Siapa sangka, usia dua puluh tahun itu sesepi ini? Rasanya hidup hanya sekadar hidup, menghabiskan jatah di dunia. Sama sekali tidak ada yang memang ditunggu-tunggu. Semuanya mengalir saja sesuai kehendak sang pemilik takdir.
Suhu udara ibu kota malam ini sedikit berbeda. Hawa panasnya cukup tertekan oleh angin-angin pembawa hujan. Aku menengadah, menebak apakah langit itu gelap karena malam atau memang di balik sana genangan air siap menjelma menjadi ribuan rintik yang mengeroyok bumi. Dan asumsiku jatuh pada—bahwa langit itu sedang menyimpan amarahnya, karena dua detik yang lalu ia meraung kasar bersama angkuhnya kilatan petir.

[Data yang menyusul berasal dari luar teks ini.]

(* ===== verification/Redaction.v ===== *)
(** * The privacy sanitizer

    crates/telltale-schema/src/event/redaction.rs: assignments, URLs, paths, encoded
    data, and [PrivacySanitizer::try_sanitize], which runs every pass in order over
    bounded text.  Offsets count characters; charges count bytes. *)

From S2P Require Import Prelude Ordered Rstr Unicode Regex RedactPatterns.
From Stdlib Require Import Ascii.

Local Open Scope Z_scope.

Inductive SanitizationContext :=
| Evidence | Diagnostic | Url | Path | CommandResult | Summary | Metadata.

#[export] Instance SanitizationContext_eq_dec : EqDecision SanitizationContext.
Proof. solve_decision. Defined.

Definition is_char (c : ascii) (o : option char) : bool :=
  match o with Some d => N.eqb d (ch c) | None => false end.
Definition is_quote (c : char) : bool := N.eqb c quote_char || N.eqb c (ch "'").
Definition newline (c : char) : bool := N.eqb c 10 || N.eqb c 13.

(** ** Assignments *)

Definition SECRET_KEY_WORDS : list text :=
  map lit ["apikey"; "accesstoken"; "accesskey"; "authorization"; "auth"; "bearer"; "clientsecret";
           "credential"; "credentials"; "password"; "passwd"; "secret"; "token"; "privatekey"; "key"].

(** The parts of a key: what is between other characters, split again before a
    capital that follows a small letter. *)
Fixpoint key_parts_loop (current : text) (previous_was_lowercase : bool) (key : text) : list text :=
  match key with
  | [] => match current with [] => [] | _ => [current] end
  | c :: key' =>
      if negb (ascii_alphanumeric c) then
        match current with
        | [] => key_parts_loop [] false key'
        | _ => current :: key_parts_loop [] false key'
        end
      else if ascii_upper c && previous_was_lowercase && negb (text_eqb current []) then
        current :: key_parts_loop [lower c] (ascii_lower c) key'
      else key_parts_loop (current ++ [lower c]) (ascii_lower c) key'
  end.
Definition secret_key_parts (key : text) : list text := key_parts_loop [] false key.

Definition is_secret_key (key : text) : bool :=
  let parts := secret_key_parts key in
  text_in (concat parts) SECRET_KEY_WORDS
  || match last parts with Some part => text_in part SECRET_KEY_WORDS | None => false end.

Definition compact (t : text) : text := lowercase (filter (λ c, ascii_alphanumeric c = true) t).

Definition is_authorization_key (key : text) : bool :=
  text_in (compact key) (map lit ["authorization"; "auth"; "bearer"]).

Definition line_end (t : text) (start : nat) : nat := start + position_or_end newline (drop start t).
Definition authorization_value_end (t : text) (start : nat) : nat :=
  start + position_or_end (λ c, newline c || N.eqb c (ch ";")) (drop start t).

Fixpoint find_quote_loop (previous : option char) (t : text) (quote : char) : option nat :=
  match t with
  | [] => None
  | c :: t' =>
      if newline c then None
      else if N.eqb c quote && negb (is_char "\" previous) then Some O
      else option_map S (find_quote_loop (Some c) t' quote)
  end.
Definition find_quote (t : text) (start : nat) (quote : char) : option nat :=
  option_map (Nat.add start) (find_quote_loop None (drop start t) quote).

Fixpoint find_escaped_loop (t : text) (quote : char) : option nat :=
  match t with
  | a :: (b :: _) as t' =>
      if N.eqb a (ch "\") && N.eqb b quote then Some O
      else if newline a then None
      else option_map S (find_escaped_loop t' quote)
  | _ => None
  end.
Definition find_escaped_quote (t : text) (start : nat) (quote : char) : option nat :=
  option_map (Nat.add start) (find_escaped_loop (drop start t) quote).

Definition skip_assignment_whitespace (t : text) (cursor : nat) : nat :=
  cursor + position_or_end (λ c, negb (whitespace c)) (drop cursor t).

(** A block value ends before the first line that is neither indented nor empty. *)
Fixpoint block_lines (fuel : nat) (t : text) (cursor : nat) : nat * bool :=
  match fuel with
  | O => (length t, false)
  | S fuel' =>
      let line_end := line_end t cursor in
      let line_is_indented := is_char " " (t !! cursor) || is_char "009" (t !! cursor) in
      let line_is_empty := Nat.eqb cursor line_end in
      if negb line_is_indented && negb line_is_empty then (cursor, true)
      else if Nat.eqb line_end (length t) then (length t, false)
      else block_lines fuel' t
             (if is_char "013" (t !! line_end) && is_char "010" (t !! S line_end)
              then line_end + 2 else line_end + 1)
  end.

Definition redact_block_assignment_value (t : text) (value_start : nat) : nat * text :=
  let style_line_end := line_end t value_start in
  if Nat.eqb style_line_end (length t) then (style_line_end, take value_start t ++ REDACTED_SECRET)
  else
    let block_line_break : text :=
      if is_char "013" (t !! style_line_end) && is_char "010" (t !! S style_line_end)
      then [13; 10]%N else [10]%N in
    match block_lines (S (length t)) t (style_line_end + length block_line_break) with
    | (line_start, true) => (line_start, take value_start t ++ REDACTED_SECRET ++ block_line_break)
    | (e, false) => (e, take value_start t ++ REDACTED_SECRET)
    end.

Helaan napas lolos dari mulutku, kemudian tak lama lagi helaan kedua kembali terdengar seusai aku melirik arloji kecil yang melingkar cantik di pergelangan tangan ringkihku. Pantas saja hiruk-pikuk kota padat ini terasa lengang.
Pukul sebelas lewat limapuluh delapan, artinya dalam waktu dua menit aku memasuki masa dua puluh satu. Sejujurnya aku tidak tahu harus bereaksi seperti apa karena berhasil menyentuh masa hidup di angka itu, karena sepanjangnya aku hanya hidup selayaknya perempuan kecil yang tak pernah ingin dikenal dunia. Jadi, memang biasa saja.
Aku menunduk, menunggu dua menit itu berlalu. Pandanganku jatuh pada ujung sepatu yang berdebu—maklum, seharian ini memang hectic sekali di kantor. Berjalan ke hilir mudik mengurus data asset yang diminta tim auditor.
Happy birthday to you
Happy birthday to you
Happy birthday, happy birthday
Happy birthday to you
Suara setengah parau membawaku kembali pada kenyataan. Aku menoleh untuk memastikan bahwa suara itu bukan dari alam lain ataupun milik makhluk ghaib yang menunggui halte ini. Dan saat itu, entah kenapa senyumku merekah. Entah kebetulan macam apa, kenapa ia bisa tahu bahwa hari ini adalah hari ulang tahunku.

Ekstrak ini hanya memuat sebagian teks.